I patted my famished stomach, which growled back at me like a feral dog. I looked up to Lio reaching a hand towards me.

“Give me your hurt arm.”

“Er, right.” I let him take my wounded arm with his gentle fingers. I hadn’t really put any priority into healing that wound. It didn’t hurt much anymore, and the bleeding pretty much stopped. It was just a flesh wound, no serious veins hit.

But Lio wanted to patch it up, so I consented. He pulled out a roll of what looked like bandages and wrapped it around the gash on my arm. Despite being a seasoned adventurer, his hands were so soft and benign. He did all of that with a tender disposition. Never had he been this gentle or showing this level of clemency with me.

“Okay, and done. Sorry, I had nothing to clean your wound with, but the bandages will luckily prevent any infections.”

“Thank you, Master.”

He nodded at me and shoved the bandage back into his pocket.

“I never thought you’d carry around bandages wherever you go, Master.”

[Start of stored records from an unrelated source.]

(* ===== verification/TrackerCalls.v ===== *)
(** * The calls of the generation tracker

    [observe] adds calls at the end of [notifications] and touches none made
    before, so a client can be told of the new ones after each event; all of them
    are about the event. *)

From S2P Require Import Prelude WireFormat Event OrderedMap IntervalSet GenerationTracker TrackerInvariant TrackerTheorems.

(** The event a call names, or the one that created its generation. *)
Definition about (event : Event) (n : Notification) : Prop :=
  match n with
  | on_created g => mg_created_by g = event
  | on_ended _ _ e | on_changed _ e => e = event
  end.

Definition told (event : Event) (t t' : GenerationTracker) : Prop :=
  ∃ calls, notifications t' = notifications t ++ calls ∧ Forall (about event) calls.

Lemma told_same event t t' : notifications t' = notifications t → told event t t'.
Proof. unfold told. intros ->. exists []. by rewrite app_nil_r. Qed.

Lemma told_trans event t1 t2 t3 : told event t1 t2 → told event t2 t3 → told event t1 t3.
Proof.
  intros (calls & E & H) (calls' & E' & H'). exists (calls ++ calls').
  rewrite E', E, <- app_assoc. split; [done|by apply Forall_app].
Qed.

Definition grows {A} (event : Event) (p : tracking A) : Prop := ∀ t, told event t (p t).2.

Section grows.
Context (event : Event).

Lemma grows_ret {A} (a : A) : grows event (mret a).
Proof. intros t. by apply told_same. Qed.
Lemma grows_pure {A} (m : result exn A) : grows event (pure m).
Proof. intros t. by apply told_same. Qed.
Lemma grows_get : grows event get_state.
Proof. intros t. by apply told_same. Qed.
Lemma grows_bind {A B} (p : tracking A) (f : A → tracking B) :
  grows event p → (∀ a, grows event (f a)) → grows event (p ≫= f).
Proof.
  intros Hp Hf t. specialize (Hp t). unfold mbind, proc_bind. destruct (p t) as [[a|e] t']; [|done].
  eapply told_trans; [exact Hp|apply Hf].
Qed.
Lemma grows_modify f : (∀ t, told event t (f t)) → grows event (modify f).
Proof. by intros H t. Qed.
Lemma grows_if {A} (b : bool) (p q : tracking A) : grows event p → grows event q → grows event (if b then p else q).
Proof. by destruct b. Qed.
Lemma grows_notify n : about event n → grows event (modify (notify n)).
Proof. intros H t. exists [n]. split; [done|by apply Forall_singleton]. Qed.
End grows.

Create HintDb grows.
Lemma grows_created e g : mg_created_by g = e → grows e (notify_created g).
Proof. by apply (grows_notify e (on_created g)). Qed.
Lemma grows_ended e g r : grows e (notify_ended g r e).
Proof. by apply (grows_notify e (on_ended g r e)). Qed.
Lemma grows_changed e g : grows e (notify_changed g e).
Proof. by apply (grows_notify e (on_changed g e)). Qed.
#[export] Hint Resolve grows_ret grows_pure grows_get grows_created grows_ended grows_changed : grows.

(** [grows] opens the steps of a handler. *)
Ltac grows :=
  repeat first
    [ done
    | solve [auto with grows]
    | apply grows_bind; [|intros ?]
    | apply grows_modify; intros ?; by apply told_same
    | apply grows_if
    | case_match ].

Lemma grows_increment e c subject : grows e (checked_increment c subject).
Proof.
  unfold checked_increment, state_error. apply grows_bind; [auto with grows|]. intros t.
  apply grows_if; [auto with grows|]. apply grows_modify. intros []. apply told_same. by destruct c.
Qed.
#[export] Hint Resolve grows_increment : grows.

Lemma grows_add_allocation e g : mg_created_by g = e → grows e (add_allocation g).
Proof. unfold add_allocation, require_new_allocation_id, state_error_if. intros. grows. Qed.
Lemma grows_add_mapping e s : mg_created_by (ms_generation s) = e → grows e (add_mapping s).
Proof. unfold add_mapping, require_new_mapping_id, state_error_if. intros. grows. Qed.
Lemma grows_end_allocation id a h r e : grows e (end_allocation id a h r e).
Proof. unfold end_allocation, state_error_if. grows. Qed.
Lemma grows_end_mapping id a k r e : grows e (end_mapping id a k r e).
Proof. unfold end_mapping, state_error_if. grows. Qed.
#[export] Hint Resolve grows_add_allocation grows_add_mapping grows_end_allocation grows_end_mapping : grows.

Lemma grows_destroy_loop e h rest : grows e (destroy_loop e h rest).
Proof.
  induction rest as [|[id g] rest IH]; cbn [destroy_loop]; [auto with grows|].
  apply grows_bind; [grows|]. by intros _.
Qed.
#[export] Hint Resolve grows_destroy_loop : grows.

Lemma grows_observe e : grows e (observe e).
Proof.
  unfold observe, observe_heap_destroy, observe_allocation, observe_reallocation, observe_free,
    observe_vm_allocate, observe_vm_free, observe_map, observe_unmap, require_new_allocation_id,
    state_error_if, state_error. grows.
Qed.

Lemma observe_calls e t : ∃ calls, notifications (observe e t).2 = notifications t ++ calls ∧
  Forall (about e) calls.
Proof. apply grows_observe. Qed.

(** ** What a free tells *)

Definition free_calls (event : Event) (f : FreeEvent) (t : GenerationTracker) : list Notification :=
  if call_succeeded (status (ev_header event)) then
    match find_allocation (fr_allocation_id f) t with
    | Some g => [on_ended g Reason_kFreed event]
    | None => []
    end
  else [].

(** A free the tracker accepts ends the allocation it names, when that is live. *)
Lemma observe_free_calls event f t t' : tracker_inv t → ev_payload event = Free f →
  observe event t = (Ok tt, t') → notifications t' = notifications t ++ free_calls event f t.
Proof.
  intros Hinv Hp Hrun. unfold observe in Hrun. rewrite pure_bind in Hrun.
  destruct (validate_event event) as [[]|]; [|done]. rewrite Hp in Hrun.
  assert (H : wp (observe_free event f) t
    (λ _ t', notifications t' = notifications t ++ free_calls event f t) (λ _ _, True)).
  { unfold observe_free, free_ends_generation, free_calls.
    destruct (call_succeeded _); cbn [andb]; [|wp_step; by rewrite app_nil_r].
    destruct (is_valid (fr_allocation_id f)) eqn:Hid; cbn [negb].
    - apply wp_end_allocation; [done|intros Hnone|intros g Hg _ _|done]; unfold find_allocation.
      + by rewrite Hnone, app_nil_r.
      + by rewrite Hg.
    - wp_step. destruct (find_allocation _ t) as [g|] eqn:Hg; [|by rewrite app_nil_r].
      apply (ti_allocations _ Hinv) in Hg as (_ & _ & Hseen). apply (ti_valid _ Hinv) in Hseen. congruence. }
  unfold wp in H. by rewrite Hrun in H.
Qed.

(** ** Concrete event streams

    A heap allocation that is reallocated and freed, and a mapping that loses a
    page from its middle, grows and ends: the hypotheses of the theorems on the
    generation tracker hold together. *)

Definition header_of (number : Z) : EventHeader := {|
  sequence := number; monotonic_ticks := 10 * number; thread_id := 7; api_id := 3;
  status := Status_kSuccess; stack_id := 0; eh_flags := 0;
  system_error := {| se_domain := Domain_kNone; se_code := 0 |};
|}.

Definition event_of (number : Z) (p : EventPayload) : Event :=
  {| ev_header := header_of number; ev_payload := p |}.

Definition this_process : ProcessTarget :=
  {| scope := Scope_kCurrentProcess; process_handle := 0; process_id := 0 |}.

Definition allocation_event : Event := event_of 1 (Allocation {|
  al_heap_handle := 9; al_heap_id := 5; al_requested_size := 32; al_result_address := 0x5000;
  al_allocation_id := 11; al_api_flags := 0 |}).

Definition reallocation_event : Event := event_of 2 (Reallocation {|
  re_heap_handle := 9; re_heap_id := 5; re_old_address := 0x5000; re_old_allocation_id := 11;
  re_requested_size := 64; re_result_address := 0x6000; re_new_allocation_id := 12;
  re_api_flags := 0; re_effect := Effect_kNewGeneration |}).

Definition vm_allocation (base size : Z) : VmAllocateEvent := {|
  va_target := this_process; va_requested_base := 0; va_result_base := base;
  va_requested_size := size; va_result_size := size; va_mapping_base := 0;
  va_mapping_size := 0; va_allocation_type := 0x3000; va_protection := 4; va_mapping_id := 21 |}.

Definition vm_release (base size : Z) : VmFreeEvent := {|
  vf_target := this_process; vf_base := base; vf_region_size := size;
  vf_free_type := kMemRelease; vf_mapping_id := 21 |}.

Definition map_event : Event := event_of 3 (VmAllocate (vm_allocation 0x10000 0x4000)).
Definition release_event : Event := event_of 4 (VmFree (vm_release 0x11000 0x1000)).
Definition grow_event : Event := event_of 5 (VmAllocate (vm_allocation 0x10000 0x2000)).

Definition example_events : list Event :=
  [allocation_event; reallocation_event; map_event; release_event; grow_event].

Lemma example_events_wt : Forall Event_wt example_events.
Proof. repeat apply Forall_cons_2; try apply Forall_nil_2; by repeat split. Qed.

(** The states between the events. *)
Definition after (n : nat) : GenerationTracker :=
  (observe_all (take n example_events) GenerationTracker_new).2.

Lemma after_inv n : tracker_inv (after n).
Proof.
  apply reachable_inv; [apply Forall_take, example_events_wt|].
  unfold size_of. rewrite length_take. cbn. word.
Qed.

(** The page released from the middle leaves a hole, which the growth fills. *)
Example example_states :
  (mg_size <$> find_mapping 21 (after 4)) = Some 0x3000 ∧
  (ms_live <$> om_find 21 (live_mappings_ (after 4))) =
    Some [(0x10000, (0x11000, 0)); (0x12000, (0x14000, 0))] ∧
  (ms_live <$> om_find 21 (live_mappings_ (after 5))) =
    Some [(0x10000, (0x11000, 0)); (0x11000, (0x12000, 0)); (0x12000, (0x14000, 0))] ∧
  live_count (after 5) = 2 ∧ created_count_ (after 5) = 3 ∧ ended_count_ (after 5) = 1.
Proof. vm_compute. done. Qed.

Lemma tracker_callbacks_complete_witness :
  let t := after 5 in
  ∃ live ever, client_run (notifications t) = Some (live, ever) ∧
    (∀ id, live !! inl id = find_allocation id t) ∧
    (∀ id, live !! inr id = find_mapping id t) ∧
    (∀ g, g ∈ live_generations t ↔ live !! key_of g = Some g) ∧
    live_count t = created_count_ t - ended_count_ t ∧
    live_count t = size_of (live_generations t).
Proof.
  refine (tracker_callbacks_complete (take 5 example_events) _ _);
    [apply Forall_take, example_events_wt|discriminate].
Defined.

(** Releasing the hole again is rejected. *)
Lemma tracker_observe_safe_witness :
  match observe (event_of 6 (VmFree (vm_release 0x11000 0x1000))) (after 4) with
  | (Ok _, t') => tracker_inv t'
  | (Throw e, t') => t' = after 4
  end.
Proof.
  refine (tracker_observe_safe (take 4 example_events)
            (event_of 6 (VmFree (vm_release 0x11000 0x1000))) _ _ _);
    [apply Forall_take, example_events_wt|by repeat split|reflexivity].
Defined.

Lemma tracker_heap_event_witness :
  (∀ id, find_allocation id (after 2) = allocation_after reallocation_event (after 1) id) ∧
  live_mappings_ (after 2) = live_mappings_ (after 1).
Proof.
  refine (tracker_heap_event reallocation_event (after 1) (after 2) (after_inv 1) _ _ _);
    [reflexivity|reflexivity|vm_compute; reflexivity].
Defined.

Definition example_mapping : MappingState :=
  {| ms_generation :=
       {| mg_kind := Kind_kVirtualAllocation; mg_allocation_id := 0; mg_mapping_id := 21;
          mg_heap_id := 0; mg_heap_handle := 0; mg_address := 0x10000; mg_size := 0x4000;
          mg_created_by := map_event |};
     ms_live := [(0x10000, (0x14000, 0))] |}.

Lemma tracker_ranged_release_witness :
  let t := after 3 in let t' := after 4 in
  let range a := 0x11000 ≤ a < 0x11000 + 0x1000 in
  (∃ a, mapped t 21 a ∧ range a) ∧
  (∀ a, mapped t' 21 a ↔ mapped t 21 a ∧ ¬ range a) ∧
  match find_mapping 21 t' with
  | Some g => (∃ a, mapped t' 21 a) ∧ 0 < mg_size g < mg_size (ms_generation example_mapping) ∧
      notifications t' = notifications t ++ [on_changed g release_event]
  | None => (∀ a, mapped t 21 a → range a) ∧
      ∃ reason, notifications t' =
        notifications t ++ [on_ended (ms_generation example_mapping) reason release_event]
  end ∧
  other_mappings_kept 21 t t' ∧ live_allocations_ t' = live_allocations_ t.
Proof.
  refine (tracker_ranged_release release_event (vm_release 0x11000 0x1000) (after 3) (after 4)
            example_mapping (after_inv 3) _ eq_refl eq_refl eq_refl _ _ _ _).
  - by repeat split.
  - discriminate.
  - discriminate.
  - vm_compute; reflexivity.
  - vm_compute; reflexivity.
Defined.

Lemma tracker_vm_allocate_witness :
  vm_allocate_effect grow_event (vm_allocation 0x10000 0x2000) (after 4) (after 5).
Proof.
  refine (tracker_vm_allocate grow_event (vm_allocation 0x10000 0x2000) (after 4) (after 5)
            (after_inv 4) _ _ eq_refl eq_refl eq_refl _).
  - reflexivity.
  - by repeat split.
  - vm_compute; reflexivity.
Defined.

“A good adventurer is always prepared for anything. Stuff like this happens on the daily in the life of an adventurer. And would you cut the crap about calling me master?”

“But you are my master. A good student honors their teacher.”

“But we’re friends! Just call me Lio.”

Lio must have found our banter entertaining because he broke into a wide smile and chuckled softly. His gold eyes seemed to sparkle even brighter.

“No way! I’ll continue calling you Mast—”

“Meow! Mew!”

What the…

Lio and I straight away aimed our heads at the faint lightsource right behind us, right behind the chest.

Something meowed. Don’t tell me a cat was here…

The two of us took caution while slowly looking over the chest, and we found the lightsource.

“Mew!”

The light source was the cat. A black cat sat on the cold stone ground and began grooming itself with its tongue. On its forehead was a red stone that shone bright enough to light up that little corner the cat was at.

“What?” we both said in sync. Well... You don't see cats in dungeons often.